渡し舟
ある市には川があり、あるところに橋のない場所があって、渡し舟が運行されていた。
通行人も多く、川幅も狭いことから、なぜ橋が建設されないのか、みな不思議に思ったが、渡し舟を動かす業者にも生活があり、市の側にも、橋の建設でそれを脅かすことにはためらいがあったのだ。
橋の計画は、持ち上がっては消え、持ち上がっては消えを繰り返した。
この渡し舟だが、流れのない静かな水面だからエンジンつきの船ではなく、3人の船頭がいて、それぞれが数メートルある長い竹ざおを持って、人力で操っていた。
この3人は兄弟で、父親の代からこの仕事を引き継いでいた。
3人の名はそれぞれ一郎、二郎、三郎といった。
この3人はまだ若く、みな独身だった。
そして3人が同時に恋をした。
話をややこしくしたのは、3人が恋した相手が同一の娘だったことだ。
ある女学校の生徒で、対岸にある屋敷から毎日、舟に乗って通学していた。
そのとき3人の目に留まったのだ。
仲の良い兄弟仲は、いっぺんに険悪になった。
それまでは3人して合図を送りあい、声を合わせて歌いながら舟を操ったものが、仲違いしてからは黙りこくり、まるで葬式のように舟を動かすようになった。
といっても純朴な連中であるから、まだ誰一人、娘に声をかけることすらできずにいた。
見かねてある日、叔父が3人を集め、話し合いをさせた。
その結果、3人のうち誰を選ぶか、娘に決めてもらうことになった。
「誰に決まっても、いっさい恨みっこなし」
とし、また仲の良い兄弟に戻ることができた。
だが、互いの間に緊張がなかったわけではない。
いつ誰が抜け駆けをして、彼女のハートを射止めるかもしれないという心配は常にあったわけだ。
しかしそれでも、3人は正直者だった。
ある日3人そろって舟上で娘の前に進み出、それぞれが求婚を行ったのだ。
まず一郎が言った。
「お嬢さん。あなたのためでしたら、私はどんなことでもいたしましょう」
娘はにっこりと微笑み、答えた。
「では、このコインを川底から拾ってきて下さるかしら?」
ポケットから取り出したコインを、娘は水中にぽんと放り投げた。
「もちろんですとも」
一郎は息を大きく吸い込むと、舟べりを飛び越え、水中へ姿を消した。
「お嬢さん。私は何をすればよろしいのでしょう」
と二郎が言った。
娘は二郎を見つめた。
舟上の乗客たちは、どうなることかと見守っている。
「あなたには、これを取ってきていただきたいわ」
娘は、そばにある鉄橋を指さした。今しも貨物列車がごうごうと通り過ぎるところだ。
娘は帽子を脱ぎ、ぽんと投げた。
帽子は風に乗って高く飛び、貨車の車体に引っかかり、そのまま走り去ってしまった。
「よろしいですとも」
二郎は急いで舟を岸につけ、さおをほうり出し、貨物列車を追って走っていった。
「お嬢さん、私は何をいたしましょう」
と三郎が言った。
船着場は通りに面していた。
銀行が目の前にあり、そのドアが突然勢いよく開いて、覆面をした男が飛び出したところだった。

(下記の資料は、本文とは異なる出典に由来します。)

(** A candidate for the window: free, aligned and inside it. *)
Definition candidate (c : Z) : Prop :=
  free_block st nid c size /\ c mod 2 ^ k = 0 /\ start <= c /\ c + size <= end_.

Lemma top_down_spec :
  exists c, __memblock_find_range_top_down st start end_ size (2 ^ k) nid = Ok c
    /\ (c <> 0 -> candidate c) /\ (forall c', candidate c' -> c' <= c).
Proof.
  unfold __memblock_find_range_top_down, for_each_free_mem_range_reverse.
  rewrite for_each_mem_range_rev_all by (by destruct Hwf, Hidx). cbn [obind].
  eexists. split; [done|]. rewrite top_down_first. split.
  - intros (r & Hin & Hr)%first_cand_sound. apply fits_free. exists r.
    split; [by apply elem_of_reverse|].
    by eapply td_cand_sound.
  - intros c' (r & Hin & Hr)%fits_free.
    apply list_elem_of_split in Hin as (l1 & l2 & E).
    pose proof all_ranges_sorted as Hss. rewrite E in *.
    rewrite reverse_app, reverse_cons, <- app_assoc. cbn [app].
    apply first_cand_hit.
    + intros r' c Hr' Hc. apply elem_of_reverse in Hr'.
      assert (range_before r r').
      { apply (StronglySorted_app_1_elem_of _ (l1 ++ [r]) l2); [by rewrite <- app_assoc|set_solver..]. }
      apply td_cand_above in Hc; try done. destruct Hr as (_ & _ & _ & _ & ?).
      unfold range_before in *. lia.
    + by apply td_cand_complete.
Qed.

Lemma bottom_up_spec :
  exists c, __memblock_find_range_bottom_up st start end_ size (2 ^ k) nid = Ok c
    /\ (c <> 0 -> candidate c) /\ (forall c', candidate c' -> 0 < c <= c').
Proof.
  unfold __memblock_find_range_bottom_up, for_each_free_mem_range.
  rewrite for_each_mem_range_all by (by destruct Hwf, Hidx). cbn [obind].
  eexists. split; [done|]. rewrite bottom_up_first. split.
  - intros Hne. destruct (first_cand_sound _ _ Hne) as (r & Hin & Hr).
    apply fits_free. exists r. split; [done|]. by eapply bu_cand_sound.
  - intros c' (r & Hin & Hr)%fits_free.
    apply list_elem_of_split in Hin as (l1 & l2 & E).
    pose proof all_ranges_sorted as Hss. rewrite E in *.
    apply first_cand_hit.
    + intros r' c Hr' Hc.
      assert (range_before r' r).
      { apply (StronglySorted_app_1_elem_of _ l1 (r :: l2)); [done|set_solver..]. }
      destruct Hr as (Hmod & Hr1 & Hr2 & Hr3 & Hr4). unfold range_before in *.
      assert (range_start r' <= range_stop r') by (apply ranges_proper; rewrite E; set_solver).
      unfold bu_cand, clamp in Hc. case_if_in Hc; [|done]. injection Hc as <-.
      set (x := Z.min (Z.max (range_start r') start) end_) in *.
      set (e := Z.min (Z.max (range_stop r') start) end_) in *.
      rewrite round_up_pow2 in * by (done || lia).
      pose proof (up_ge k Hk x). pose proof (up_le_top k Hk x ltac:(lia)).
      set (y := x - 1 - (x - 1) mod 2 ^ k + 2 ^ k) in *.
      destruct (Z.eq_dec y (U64_MAX + 1)) as [Ey|Ey].
      * exfalso. destruct (Z.le_gt_cases x c'); [|lia].
        assert (y <= c') by (apply multiple_up; [done|done|lia]). lia.
      * rewrite (u64_id y) in * by lia. lia.
    + by apply bu_cand_complete.
Qed.
(* ===== verification/MemblockProps.v ===== *)
(** * The properties of mm/memblock.c

    Every theorem speaks about the functions of [Memblock], on states that
    satisfy the invariant [wf_memblock]; the lemmas they rest on are in the
    files this one requires.  The witnesses instantiate them on the state a
    small machine has after its memory was registered. *)

From S2P Require Import Prelude Memblock MemblockFacts MemblockSpec MemblockFind MemblockResize.

(** ** A small machine *)

#[local] Instance demo_config : MemblockConfig := {|
  have_node_map := true; config_movable_node := true; movable_node_enabled := true;
  MAX_NUMNODES := 4; PAGE_SHIFT := 12; SMP_CACHE_BYTES := 64; kernel_end := 1073741824;
  slab_is_available := false; kmalloc_pa := fun _ => 0 |}.

#[local] Instance demo_config_ok : MemblockConfigOk.
Proof. split; cbn; ulia. Qed.

(** 256 pages from 0x40000000 on node 0, the first of them reserved. *)
Definition demo : memblock :=
  Memblock false U64_MAX
    (MType [Region 1073741824 1048576 0 0] 4 1048576 memblock_memory_init_regions)
    (MType [Region 1073741824 4096 0 4] 4 4096 memblock_reserved_init_regions)
    true false false.

Ltac wf_demo_type :=
  split; [left; split; [done|cbn; unfold rgn_end; cbn; ulia]|done|cbn; lia].

Ltac wf_demo := split; [wf_demo_type|wf_demo_type|cbn; ulia].

Lemma demo_wf : wf_memblock demo.
Proof. wf_demo. Qed.

Lemma demo_sized : sized_arrays demo.
Proof. split; cbn; unfold sized; cbn; lia. Qed.

Lemma demo_idx : idx_ok demo.
Proof. apply sized_idx_ok; [apply demo_wf|apply demo_sized]. Qed.

(** The same machine before the arrays may be resized, and with both arrays full. *)
Definition demo_full : memblock :=
  Memblock false U64_MAX
    (MType [Region 1073741824 1048576 0 0] 1 1048576 memblock_memory_init_regions)
    (MType [Region 1073741824 4096 0 4] 1 4096 memblock_reserved_init_regions)
    false false false.

Lemma demo_full_wf : wf_memblock demo_full.
Proof. wf_demo. Qed.

(** The machine with every entry of the array of reservations in use. *)
Definition demo_packed : memblock :=
  Memblock false U64_MAX
    (MType [Region 1073741824 1048576 0 0] 4 1048576 memblock_memory_init_regions)
    (MType [Region 1073741824 4096 0 4; Region 1073750016 4096 0 4; Region 1073758208 4096 0 4; Region 1073766400 4096 0 4]
       4 16384 memblock_reserved_init_regions)
    true false false.

Lemma demo_packed_wf : wf_memblock demo_packed.
Proof.
  split; [wf_demo_type| |cbn; ulia]. split; [|done|cbn; lia]. left. split; [done|]. cbn. unfold rgn_end. cbn. ulia.
Qed.


(** The machine with more room for memory regions, and before resizing. *)
Definition demo_wide : memblock :=
  Memblock false U64_MAX
    (MType [Region 1073741824 1048576 0 0] 8 1048576 memblock_memory_init_regions)
    (MType [Region 1073741824 4096 0 4] 4 4096 memblock_reserved_init_regions)
    true false false.

Lemma demo_wide_wf : wf_memblock demo_wide.
Proof. wf_demo. Qed.

Definition demo_early : memblock :=
  Memblock false U64_MAX
    (MType [Region 1073741824 1048576 0 0] 8 1048576 memblock_memory_init_regions)
    (MType [Region 1073741824 4096 0 4] 4 4096 memblock_reserved_init_regions)
    false false false.

Lemma demo_early_wf : wf_memblock demo_early.
Proof. wf_demo. Qed.

Section Props.
Context `{MemblockConfig}.

(** C1. Adding a range to an array that has room succeeds; afterwards every
    address of the range that had no region has the new attribute, every other
    address is as before, the array is sorted, disjoint, minimal and counts its
    bytes right, and the other array is untouched. *)
Theorem memblock_add_range_correct t base size nid flags st :
  wf_memblock st -> is_u64 base -> is_u64 size -> 0 < memblock_cap_size base size ->
  has_room t (new_entries t base size nid flags st) st ->
  exists st', memblock_add_range t base size nid flags st = Ok (0, st')
    /\ wf_memblock st' /\ minimal (regions (get_type t st'))
    /\ (forall t', t' <> t -> get_type t' st' = get_type t' st)
    /\ forall a, lookup_addr t st' a =
         match lookup_addr t st a with
         | Some x => Some x
         | None => if in_range base size a then Some (new_attr nid flags) else None
         end.
Proof.
  intros Hwf Hb Hs Hpos Hroom. eexists. split; [by apply add_range_with_room|].
  split; [by apply wf_set; [|apply added_wf]|].
  unfold lookup_addr. rewrite get_set_type. split; [by apply add_regions_minimal|].
  split; [intros; by apply get_set_other|]. intros a. by apply add_regions_attr.
Qed.

(** When the array has no room and resizing is not allowed yet, adding and
    isolating (and so removing) fail with [-ENOMEM] and change nothing. *)
Theorem memblock_no_room_error t base size nid flags st :
  wf_memblock st -> is_u64 base -> is_u64 size -> 0 < memblock_cap_size base size ->
  memblock_can_resize st = false ->
  (~ has_room t (new_entries t base size nid flags st) st ->
     memblock_add_range t base size nid flags st = Ok (- ENOMEM, st))
  /\ (~ has_room t 2 st -> memblock_remove_range t base size st = Ok (- ENOMEM, st)).
Proof.
  intros Hwf Hb Hs Hpos Hrs.
  assert (Hd : forall b s, memblock_double_array t b s st = Ok (-1, st)).
  { intros b s. unfold memblock_double_array. cbn [double_array_fuel]. by rewrite Hrs. }
  split; intros Hroom; [by apply add_range_no_room|].
  unfold memblock_remove_range, remove_range_with, isolate_range_with.
  rewrite (proj2 (Z.eqb_neq _ 0)) by lia. unfold has_room in Hroom. cbn [make_room Nat.add].
  case_if; [|lia]. by rewrite Hd.
Qed.

(** Removing a range from an array with room for the two cuts succeeds;
    afterwards no address of the range has a region and all others are as
    before. *)
Theorem memblock_remove_range_correct t base size st :
  wf_memblock st -> is_u64 base -> is_u64 size -> has_room t 2 st ->
  exists st', memblock_remove_range t base size st = Ok (0, st')
    /\ wf_memblock st' /\ (forall t', t' <> t -> get_type t' st' = get_type t' st)
    /\ forall a, lookup_addr t st' a =
         if in_range base size a then None else lookup_addr t st a.
Proof.
  intros Hwf Hb Hs Hroom.
  destruct (remove_range_any memblock_double_array t base size st Hwf Hb Hs Hroom)
    as (ty' & Hr & Hw & _ & _ & _ & Hat).
  eexists. split; [exact Hr|]. split; [by apply wf_set|].
  split; [intros; by apply get_set_other|]. unfold lookup_addr at 1. by rewrite get_set_type.
Qed.

(** Setting the node of a range succeeds when there is room for the two
    cuts: the addresses of the range that have a region get the node and keep
    their flags, all others are as before, and the array is minimal again. *)
Theorem memblock_set_node_correct t base size nid st :
  wf_memblock st -> is_u64 base -> is_u64 size -> 0 < memblock_cap_size base size ->
  has_room t 2 st ->
  exists st', memblock_set_node base size t nid st = Ok (0, st')
    /\ wf_memblock st' /\ minimal (regions (get_type t st'))
    /\ (forall t', t' <> t -> get_type t' st' = get_type t' st)
    /\ forall a, lookup_addr t st' a =
         if in_range base size a then node_attr nid <$> lookup_addr t st a
         else lookup_addr t st a.
Proof.
  intros Hwf Hb Hs Hpos Hroom.
  destruct (update_range_room t base size st Hwf Hb Hs Hroom Hpos
    (fun r => memblock_set_region_node r nid) (node_attr nid))
    as (ty' & Hr & Hw & _ & _ & Hmin & _ & Hat).
  - intros r. apply set_node_base.
  - intros r. apply set_node_size.
  - intros r. apply set_node_attr_of.
  - eexists. split; [exact Hr|]. unfold lookup_addr at 1. rewrite get_set_type.
    split_and!; [by apply wf_set|done|intros; by apply get_set_other|done].
Qed.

男は、重そうにふくらんだ革カバンを手に持ち、もう一方の手にはぎらぎら光る短刀を握っている。
娘は指さした。
「あなたには、あの男を捕まえていただきたいわ」
「よしきた」
三郎は舟を飛び降り、銀行強盗めがけて飛びかかった。
この川は水深が深く、底には泥が厚く堆積し、からみつく藻も大量に生えている。
一郎はとうとう浮かび上がることはなかった。
貨物列車を追った二郎は、全速力で国道に飛び出したところを大型トラックにはねられた。
三郎はあっという間に腹を刺され、そのまま死んだ。
3人の葬式は、同じ日に同じ場所で行われた。
ただし、一郎の棺おけだけは空のままだった。
死体がどうしても上がらなかったからである。
跡取りを3人とも失った渡し舟は、そのまま廃業するしかなかった。
翌日から、橋の建設工事が始まった。
すぐにわかったことだが、あの娘の父親は建設会社を経営しており、橋の建設を請け負ったのもその会社だということだ。